■ TASK REQUIREMENTS: Scan the records for lines with the string "Fixpoint". Say how many there are, and add nothing.

■ RECORDS:
(** * visual-breakdown: frame sampling, batched analysis and similarity

    A shallow embedding of the pipeline of the repository
    (video_utils.py, gpt_utils.py, similarity_analyzer.py, youtube_utils.py,
    batch_processor.py, youtube_batch_analyzer.py) and the properties its
    specification states.

    Conventions of the embedding.
    - A Python [float] is the rational it denotes ([Q], kept reduced) and
      [int(x)] truncates toward zero.  The functions compute with exact
      products and quotients; where the rounding of IEEE doubles decides
      what the program does, the same lines are run with the arithmetic of
      [Binary64], which rounds as Python does.
    - A Python [str] is a [string] of ASCII characters.
    - A raised exception is a value: a function that may raise returns
      [res A]; the external collaborators (decoder, image writer, oracle,
      downloader) are arguments of the functions that use them.
    - Side effects on collaborators are recorded in an event trace. *)

From Stdlib Require Import ZArith QArith Qround Qabs Qminmax List String Ascii Bool Lia.
From Stdlib Require Import DecimalString DecimalN Sorted.
From Stdlib Require SpecFloat.
Import ListNotations.
Open Scope Z_scope.

(** ** Python primitives used by the sources *)
Module Py.

(** Exceptions derived from [Exception], by class, with their message. *)
Inductive exn : Type :=
| ValueError (msg : string)
| ZeroDivisionError (msg : string)
| FileNotFoundError (msg : string)
| OtherError (msg : string).

(** [str(e)] *)
Definition str_exn (e : exn) : string :=
  match e with
  | ValueError m | ZeroDivisionError m | FileNotFoundError m | OtherError m => m
  end.

(** The outcome of a call: a returned value or a raised exception. *)
Inductive res (A : Type) : Type :=
| Return (a : A)
| Raise (e : exn).
Arguments Return {A} a.
Arguments Raise {A} e.

(** [int(x)] for a float [x]: truncation toward zero. *)
Definition int_of_float (x : Q) : Z := Z.quot (Qnum x) (Zpos (Qden x)).

(** [float(n)] and float arithmetic, kept in lowest terms. *)
Definition float_of_int (n : Z) : Q := inject_Z n.
Definition fmul (x y : Q) : Q := Qred (x * y).
Definition fdiv (x y : Q) : Q := Qred (x / y).

(** [min(a, b)]: [b] when [b < a], else [a]. *)
Definition fmin (a b : Q) : Q :=
  match b ?= a with Lt => b | _ => a end%Q.

(** [x == 0.0] *)
Definition fzero (x : Q) : bool := Z.eqb (Qnum x) 0.

(** [list(range(n))]: empty when [n <= 0]. *)
Definition range (n : Z) : list Z := map Z.of_nat (seq 0 (Z.to_nat n)).

(** [list(enumerate(l, start))] *)
Fixpoint enumerate_from {A : Type} (start : Z) (l : list A) : list (Z * A) :=
  match l with
  | [] => []
  | x :: l' => (start, x) :: enumerate_from (start + 1) l'
  end.
Definition enumerate {A : Type} (l : list A) : list (Z * A) := enumerate_from 0 l.

(** [sum(l)] *)
Definition sum (l : list Z) : Z := fold_right Z.add 0 l.

(** [l[:k]] for a list [l]: a negative [k] counts from the end. *)
Definition slice_to {A : Type} (l : list A) (k : Z) : list A :=
  if k <? 0 then firstn (Z.to_nat (Z.of_nat (List.length l) + k)) l
  else firstn (Z.to_nat k) l.

(** Decimal digits of a natural number. *)
Definition digits (n : Z) : string := NilZero.string_of_uint (N.to_uint (Z.to_N n)).

(** ["{:02d}".format(n)]: at least two characters, zero padded after the sign. *)
Definition fmt_02d (n : Z) : string :=
  if n <? 0 then ("-" ++ digits (- n))%string
  else if n <? 10 then ("0" ++ digits n)%string
  else digits n.

(** [round(x)]: the nearest integer, ties to the even one. *)
Definition round_half_even (x : Q) : Z :=
  let f := Qfloor x in
  match (x - inject_Z f ?= 1 # 2)%Q with
  | Lt => f
  | Gt => f + 1
  | Eq => if Z.even f then f else f + 1
  end.

(** ["{:.2f}".format(x)] *)
Definition fmt_2f (x : Q) : string :=
  let n := round_half_even (Qabs x * inject_Z 100) in
  let whole := digits (n / 100) in
  let cents := fmt_02d (n mod 100) in
  let body := (whole ++ "." ++ cents)%string in
  if Qnum x <? 0 then ("-" ++ body)%string else body.

(** ["{:.1f}".format(x)] *)
Definition fmt_1f (x : Q) : string :=
  let n := round_half_even (Qabs x * inject_Z 10) in
  let body := (digits (n / 10) ++ "." ++ digits (n mod 10))%string in
  if Qnum x <? 0 then ("-" ++ body)%string else body.

(** [str(n)] for an [int]. *)
Definition str_int (n : Z) : string :=
  if n <? 0 then ("-" ++ digits (- n))%string else digits n.

(** [list(range(start, stop, step))] for [start = 0]; [range] raises
    [ValueError] on a zero step. *)
Definition range_step (stop step : Z) : res (list Z) :=
  if step =? 0 then Raise (ValueError "range() arg 3 must not be zero")
  else if step <? 0 then Return (map (fun k => k * step) (range ((- stop - step - 1) / (- step))))
  else Return (map (fun k => k * step) (range ((stop + step - 1) / step))).

(** [list(range(a, b))] *)
Definition range_from (a b : Z) : list Z := map (fun k => a + k) (range (b - a)).

(** [l[a:b]] for [0 <= a <= b]. *)
Definition slice {A : Type} (l : list A) (a b : Z) : list A :=
  firstn (Z.to_nat (b - a)) (skipn (Z.to_nat a) l).

(** [str.startswith] and [str.endswith] for a one-character argument. *)
Definition starts_with_char (c : ascii) (s : string) : bool :=
  match s with
  | String c' _ => Ascii.eqb c c'
  | EmptyString => false
  end.
Fixpoint ends_with_char (c : ascii) (s : string) : bool :=
  match s with
  | EmptyString => false
  | String c' EmptyString => Ascii.eqb c c'
  | String _ s' => ends_with_char c s'
  end.



(** [s.removeprefix(pre)], or [None] when [s] does not start with [pre]. *)
Fixpoint strip_prefix (pre s : string) : option string :=
  match pre, s with
  | EmptyString, _ => Some s
  | String a pre', String b s' => if Ascii.eqb a b then strip_prefix pre' s' else None
  | String _ _, EmptyString => None
  end.



(** [os.path.join(a, b)] on POSIX. *)
Definition os_path_join (a b : string) : string :=
  if starts_with_char "/" b then b
  else if (String.eqb a "" || ends_with_char "/" a)%bool then (a ++ b)%string
  else (a ++ "/" ++ b)%string.

End Py.
Import Py.

(** ** IEEE double arithmetic

    Python's [float] is the binary64 format.  The product and the quotient
    of two floats are the exact results rounded to the nearest double (ties
    to even), as [SpecFloat] of the Standard Library defines them; a
    rational stands for the double nearest to it. *)
Module Binary64.

Definition prec : Z := 53.
Definition emax : Z := 1024.

(** The double nearest to an integer. *)
Definition of_Z (n : Z) : SpecFloat.spec_float :=
  SpecFloat.binary_normalize prec emax n 0 false.

(** The rational a finite double denotes. *)
Definition to_Q (x : SpecFloat.spec_float) : Q :=
  match x with
  | SpecFloat.S754_finite s m e =>
      let v := match e with
               | Z0 => inject_Z (Zpos m)
               | Zpos _ => inject_Z (Zpos m * 2 ^ e)
               | Zneg p => Qmake (Zpos m) (2 ^ p)
               end in
      if s then Qopp v else v
  | _ => 0%Q
  end.
(** Field updates of [this]. *)
Definition set_url (v : val) (m : Manager) : Manager :=
  {| __url := v; __itemList := __itemList m;
     __flags_isLoaded := __flags_isLoaded m; __map := __map m |}.
Definition set_itemList (a : list loc) (m : Manager) : Manager :=
  {| __url := __url m; __itemList := a;
     __flags_isLoaded := __flags_isLoaded m; __map := __map m |}.
Definition set_map (mp : gmap string nat) (m : Manager) : Manager :=
  {| __url := __url m; __itemList := __itemList m;
     __flags_isLoaded := __flags_isLoaded m; __map := mp |}.

Definition with_this (f : Manager → Manager) (w : World) : World :=
  {| items := items w; objs := objs w; next_obj := next_obj w;
     this := f (this w); ajax_calls := ajax_calls w |}.

(** ** Exceptions and the monad of method bodies *)

Inductive exn : Type :=
  | Error (message : string)   (* throw new Error( message ) *)
  | TypeError.                 (* raised by the language itself *)

Inductive outcome (A : Type) : Type :=
  | Return (a : A)
  | Throw (e : exn).
Arguments Return {A} a.
Arguments Throw {A} e.

Definition M (A : Type) : Type := World → outcome A * World.

Global Instance M_ret : MRet M := λ A a w, (Return a, w).
Global Instance M_bind : MBind M := λ A B f m w,
  match m w with
  | (Return a, w') => f a w'
  | (Throw e, w') => (Throw e, w')
  end.

Definition throw {A} (e : exn) : M A := λ w, (Throw e, w).
Definition gets {A} (f : World → A) : M A := λ w, (Return (f w), w).
Definition modify (f : World → World) : M unit := λ w, (Return tt, f w).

■ RESPONSE BELOW: 3